This week, great news emerged out of Mississippi: an infant, previously infected with HIV, has been cured of the virus. This development indicates promise for the future. We have now entered an era with the possibility of curing a once incurable disease. This is certainly a time to celebrate the progress of modern medicine and its ability to save the lives of millions of people. However, alongside this great news, the Center for Disease Control (CDC) has released new data on the rates of new HIV infections among adults and adolescents in the United States. This data reminds us that we still have a long way to go to eradicate this infection; many, many men and women are diagnosed with HIV every day.
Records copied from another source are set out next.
(** A destroy message ends the session of any file. *)
Lemma foreign_session_destroyed use_ctx_buf s :
  handles s = [7] -> filps s = [2] ->
  exists s', amdgpu_uvd_cs_msg (fun _ => 0) (fun _ o => if o =? 4 then 2 else if o =? 8 then 7 else 0) use_ctx_buf 1 5 0 s = Ok (0, s') /\ handles s' = [0].
Proof.
  intros Eh Ef. exists (set_sessions [0] (filps s) s). split; [|done]. destruct s. cbn in Eh. by subst.
Qed.

(** ** The decoder's parser returns on every stream

    Whatever the words of a stream, the parser reads and writes inside it, and
    ends: the only way out is the division of a decode message.  [attempts] is
    [returns] up to that case: [T] says that there is such a message. *)

Definition attempts {S A} (T : Prop) (m : M S A) (s : S) (Q : A -> S -> Prop) : Prop := returns m s Q \/ m s = Fault /\ T.
Section attempts_rules.
Context {S : Type} (T : Prop).
Implicit Types s : S.
Lemma attempts_returns {A} (m : M S A) s Q : returns m s Q -> attempts T m s Q.
Proof. by left. Qed.
Lemma attempts_ret {A} (a : A) s (Q : A -> S -> Prop) : Q a s -> attempts T (mret a) s Q.
Proof. intros H. left. by apply returns_ret. Qed.
Lemma attempts_bind {A B} (m : M S A) (k : A -> M S B) s R (Q : B -> S -> Prop) :
  attempts T m s R -> (forall a s', R a s' -> attempts T (k a) s' Q) -> attempts T (mbind k m) s Q.
Proof.
  intros [(a & s' & E & HR)|[E HT]] H; [|right; split; [by unfold mbind, M_bind; rewrite E|done]].
  unfold attempts, returns. rewrite (bind_eval m k s a s' E). by apply H.
Qed.
Lemma attempts_gets {A B} (f : S -> A) (k : A -> M S B) s (Q : B -> S -> Prop) : attempts T (k (f s)) s Q -> attempts T (mbind k (gets f)) s Q.
Proof. done. Qed.
Lemma attempts_modify {B} (f : S -> S) (k : unit -> M S B) s (Q : B -> S -> Prop) : attempts T (k tt) (f s) Q -> attempts T (mbind k (modify f)) s Q.
Proof. done. Qed.
Lemma attempts_weaken {A} (m : M S A) s (Q Q' : A -> S -> Prop) : attempts T m s Q -> (forall a s', Q a s' -> Q' a s') -> attempts T m s Q'.
Proof. intros [H|H] HQ; [left; by eapply returns_weaken|by right]. Qed.
Lemma attempts_implies {A} (U : Prop) (m : M S A) s Q : attempts U m s Q -> (U -> T) -> attempts T m s Q.
Proof. intros [H|[E H]] HU; [by left|right; auto]. Qed.
End attempts_rules.

(** The address words lie in the stream, and every session has a file. *)
Definition walk_ok (n : nat) (s : uvd_ctx) : Prop :=
  length (ib s) = n /\ 0 <= data0 s < Z.of_nat n /\ 0 <= data1 s < Z.of_nat n /\ length (filps s) = length (handles s).
(** What a callback guarantees. *)
Definition stays (n : nat) (i : Z) (r : Z) (s : uvd_ctx) : Prop := walk_ok n s /\ idx s = i.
Specifically, the CDC reports that southern states, like Texas, Florida, Louisiana, Alabama, Mississippi, North Carolina, South Carolina, and Georgia, have some of the highest rates of new HIV infection among adults and adolescents in the United States. The rates of diagnoses in these states is anywhere from 20.0 to 177.9 new HIV infections for every 100,000 people in the population. While some northern states, like New York and New Jersey, have comparable numbers, the greatest concentration of these astoundingly high rates can be found in the southern half of the United States. Something is clearly going on here.
Some analysts point to the lack of complete and factual sexual education in the disproportionately affected states. None of these southern states require comprehensive and accurate HIV/AIDS education. Two states, Florida and Texas, do not require any sexual education in public schools. While the CDC did not statistically test the relationship between comprehensive sex education and rates of new HIV infection, the link between the two seems pretty obvious: if students learn how to prevent the spread of the disease through safe sex practices, their risk of infection should decrease.
Why, then, are states still resistant to comprehensive sex education in their schools? We have moved past the days when the federal government espoused an abstinence-only agenda and tied education funds to states’ adherence to the “no sex outside of heterosexual marriage” motto. Since President Obama has entered office, an equal amount of funds for comprehensive sex education that teaches about safe sex practices, including abstinence, and about sexualities other than heterosexuality is available for states wishing to educate their students. Yet, some states, like Florida and Texas, do not take advantage of this funding.
Sociologically, we know that a fear of adolescent sexuality underlies many of the concerns about sexual education in public schools. In my first Sociology Lens post back in 2012, I described some of these fears by drawing on Jessica Field’s Sociology Compass article, Sexuality Education in the United States: Shared Cultural Ideas Across the Political Divide. In this article, Fields insightfully points out that regardless of political position on the issue of sex education, most people are motivated by the desire to regulate an out-of-control or dangerous adolescent sexuality. Fields’ argument continues to be relevant today; the new statistics on rates of HIV infection seem to be an unfortunate consequence of these publicfears.
While I am very optimistic about the health of the Mississippi baby, I am hesitant to say that this medical progress is enough. Can the same procedure be used to cure older individuals infected with HIV? Will the procedure be widely available at a reasonable rate? In the absence of these answers, we need to remember that one of the ways to eradicate HIV is to spread knowledge about safe sex practices so that new infections decrease. In addition to new medicine, we need to continue to raise awareness about safe sex and disease prevention through publically funded education.
Guttmacher Institute. 2013. State Policies in Brief: Sex and HIV Education.
Kirby, Douglas B, B.A. Laris, and Lori A Rolleri. 2007. “Sex and HIV Education Programs: Their Impact on Sexual Behaviors of Young People throughout the World.” Journal of Adolescent Health 40: 206-217.